The response should consist of every line below, unchanged.

### [Data in this exercise]
- - -

(** ** Sign-out *)

Lemma params_get_set (name value : string) (l : list (string * string)) :
  URL.params_get name (URL.params_set name value l) = Some value.
Proof.
  induction l as [|[n v] rest IH]; simpl.
  - by rewrite decide_True.
  - destruct (decide (n = name)); simpl.
    + by rewrite decide_True.
    + by rewrite decide_False.
Qed.

Lemma params_removed (name : string) (l : list (string * string)) :
  filter (λ p, p.1 = name) (filter (λ p, p.1 ≠ name) l) = [].
Proof.
  induction l as [|[n v] rest IH]; [done|].
  rewrite (filter_cons (λ p, p.1 ≠ name)). case_decide; [|done].
  rewrite filter_cons. by case_decide.
Qed.

Lemma params_set_unique (name value : string) (l : list (string * string)) :
  filter (λ p, p.1 = name) (URL.params_set name value l) = [(name, value)].
Proof.
  induction l as [|[n v] rest IH]; simpl.
  - by rewrite filter_cons_True.
  - case_decide.
    + rewrite filter_cons_True by done. by rewrite params_removed.
    + by rewrite filter_cons_False.
Qed.

Lemma rendered_snoc (p0 : string) (renders : list (bool * string))
    (r : bool * string) :
  rendered p0 (renders ++ [r]) = render (rendered p0 renders) (r.1) (r.2).
Proof. unfold rendered. by rewrite foldl_app. Qed.

Lemma callback_holds_current_pathname (p0 : string)
    (renders : list (bool * string)) :
  callback_pathName (rendered p0 renders) = List.last (renders.*2) p0.
Proof.
  enough (callback_pathName (rendered p0 renders)
          = deps_pathName (rendered p0 renders)
          ∧ deps_pathName (rendered p0 renders) = List.last (renders.*2) p0)
    as [-> ->] by done.
  induction renders as [|[same p] rest [IHcb IHdeps]] using rev_ind; [done|].
  rewrite rendered_snoc, fmap_app. cbn [fmap list_fmap]. rewrite last_last.
  simpl. split; [|done]. case_decide; [|done]. by rewrite IHcb.
Qed.

Example redirect_from_dashboard :
  URL.toString
    (redirectUrl (mkEnv (URL.mk "https://anywhen.example" "/app" [] ""))
       "/dashboard")
  = "https://anywhen.example/?redirectTo=%2Fdashboard".
Proof. reflexivity. Qed.

(** X1.  The sign-out workflow.  In every render the callback that
    [useCallback] returns holds the pathname of that render.  For every
    pathname [pathName] it holds, [actionSignOut] builds a URL with the
    origin of the configured site URL, the root path and exactly one query
    parameter [redirectTo], equal to [pathName]; it then performs, in this
    order: the auth provider's sign-out and, once that call has fulfilled
    (its value is not read), a navigation to the URL by [replace], the
    dispatches that set [user] to null (with [authenticated] false) and
    [profile] to null, and the success notice.  Whatever the snapshot was,
    [user] and [profile] are null afterwards. *)
Theorem signOut_workflow :
  (∀ (p0 : string) (renders : list (bool * string)),
     callback_pathName (rendered p0 renders) = List.last (renders.*2) p0)
  ∧ ∀ (env : Env) (pathName : string),
      let url := redirectUrl env pathName in
      URL.origin url = URL.origin (NEXT_PUBLIC_SITE_URL env)
      ∧ URL.pathname url = "/"
      ∧ URL.searchParams_get "redirectTo" url = Some pathName
      ∧ filter (λ p, p.1 = "redirectTo") (URL.searchParams url)
        = [("redirectTo", pathName)]
      ∧ concat (actionSignOut env pathName)
        = [ AuthSignOut;
            RouterReplace (URL.toString url);
            Dispatch (mkAction "user" VNull);
            Dispatch (mkAction "authenticated" (VBool false));
            Dispatch (mkAction "profile" VNull);
            ToastSuccess "You have been signed out" ]
      ∧ ∀ state : State,
          settle state (actionSignOut env pathName) !! "user" = Some VNull
          ∧ settle state (actionSignOut env pathName) !! "profile"
            = Some VNull.
Proof.
  split; [apply callback_holds_current_pathname|].
  intros env pathName url. split_and!.
  - done.
  - done.
  - apply params_get_set.
  - apply params_set_unique.
  - done.
  - intros state. by cbn; simplify_map_eq.
Qed.
(* ===== verification/_CoqProject ===== *)
-Q . S2P
Prelude.v
PyBuiltins.v
Graph.v
Walks.v
Topo.v
KahnSpec.v
Reach.v
PathCount.v
Enumerate.v
Insertion.v
Items.v
Output.v
Driver.v
Tests.v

- - -

### [Answer to this task]
(** ** Sign-out *)

Lemma params_get_set (name value : string) (l : list (string * string)) :
  URL.params_get name (URL.params_set name value l) = Some value.
Proof.
  induction l as [|[n v] rest IH]; simpl.
  - by rewrite decide_True.
  - destruct (decide (n = name)); simpl.
    + by rewrite decide_True.
    + by rewrite decide_False.
Qed.

Lemma params_removed (name : string) (l : list (string * string)) :
  filter (λ p, p.1 = name) (filter (λ p, p.1 ≠ name) l) = [].
Proof.
  induction l as [|[n v] rest IH]; [done|].
  rewrite (filter_cons (λ p, p.1 ≠ name)). case_decide; [|done].
  rewrite filter_cons. by case_decide.
Qed.

Lemma params_set_unique (name value : string) (l : list (string * string)) :
  filter (λ p, p.1 = name) (URL.params_set name value l) = [(name, value)].
Proof.
  induction l as [|[n v] rest IH]; simpl.
  - by rewrite filter_cons_True.
  - case_decide.
    + rewrite filter_cons_True by done. by rewrite params_removed.
    + by rewrite filter_cons_False.
Qed.

Lemma rendered_snoc (p0 : string) (renders : list (bool * string))
    (r : bool * string) :
  rendered p0 (renders ++ [r]) = render (rendered p0 renders) (r.1) (r.2).
Proof. unfold rendered. by rewrite foldl_app. Qed.

Lemma callback_holds_current_pathname (p0 : string)
    (renders : list (bool * string)) :
  callback_pathName (rendered p0 renders) = List.last (renders.*2) p0.
Proof.
  enough (callback_pathName (rendered p0 renders)
          = deps_pathName (rendered p0 renders)
          ∧ deps_pathName (rendered p0 renders) = List.last (renders.*2) p0)
    as [-> ->] by done.
  induction renders as [|[same p] rest [IHcb IHdeps]] using rev_ind; [done|].
  rewrite rendered_snoc, fmap_app. cbn [fmap list_fmap]. rewrite last_last.
  simpl. split; [|done]. case_decide; [|done]. by rewrite IHcb.
Qed.

Example redirect_from_dashboard :
  URL.toString
    (redirectUrl (mkEnv (URL.mk "https://anywhen.example" "/app" [] ""))
       "/dashboard")
  = "https://anywhen.example/?redirectTo=%2Fdashboard".
Proof. reflexivity. Qed.

(** X1.  The sign-out workflow.  In every render the callback that
    [useCallback] returns holds the pathname of that render.  For every
    pathname [pathName] it holds, [actionSignOut] builds a URL with the
    origin of the configured site URL, the root path and exactly one query
    parameter [redirectTo], equal to [pathName]; it then performs, in this
    order: the auth provider's sign-out and, once that call has fulfilled
    (its value is not read), a navigation to the URL by [replace], the
    dispatches that set [user] to null (with [authenticated] false) and
    [profile] to null, and the success notice.  Whatever the snapshot was,
    [user] and [profile] are null afterwards. *)
Theorem signOut_workflow :
  (∀ (p0 : string) (renders : list (bool * string)),
     callback_pathName (rendered p0 renders) = List.last (renders.*2) p0)
  ∧ ∀ (env : Env) (pathName : string),
      let url := redirectUrl env pathName in
      URL.origin url = URL.origin (NEXT_PUBLIC_SITE_URL env)
      ∧ URL.pathname url = "/"
      ∧ URL.searchParams_get "redirectTo" url = Some pathName
      ∧ filter (λ p, p.1 = "redirectTo") (URL.searchParams url)
        = [("redirectTo", pathName)]
      ∧ concat (actionSignOut env pathName)
        = [ AuthSignOut;
            RouterReplace (URL.toString url);
            Dispatch (mkAction "user" VNull);
            Dispatch (mkAction "authenticated" (VBool false));
            Dispatch (mkAction "profile" VNull);
            ToastSuccess "You have been signed out" ]
      ∧ ∀ state : State,
          settle state (actionSignOut env pathName) !! "user" = Some VNull
          ∧ settle state (actionSignOut env pathName) !! "profile"
            = Some VNull.
Proof.
  split; [apply callback_holds_current_pathname|].
  intros env pathName url. split_and!.
  - done.
  - done.
  - apply params_get_set.
  - apply params_set_unique.
  - done.
  - intros state. by cbn; simplify_map_eq.
Qed.
(* ===== verification/_CoqProject ===== *)
-Q . S2P
Prelude.v
PyBuiltins.v
Graph.v
Walks.v
Topo.v
KahnSpec.v
Reach.v
PathCount.v
Enumerate.v
Insertion.v
Items.v
Output.v
Driver.v
Tests.v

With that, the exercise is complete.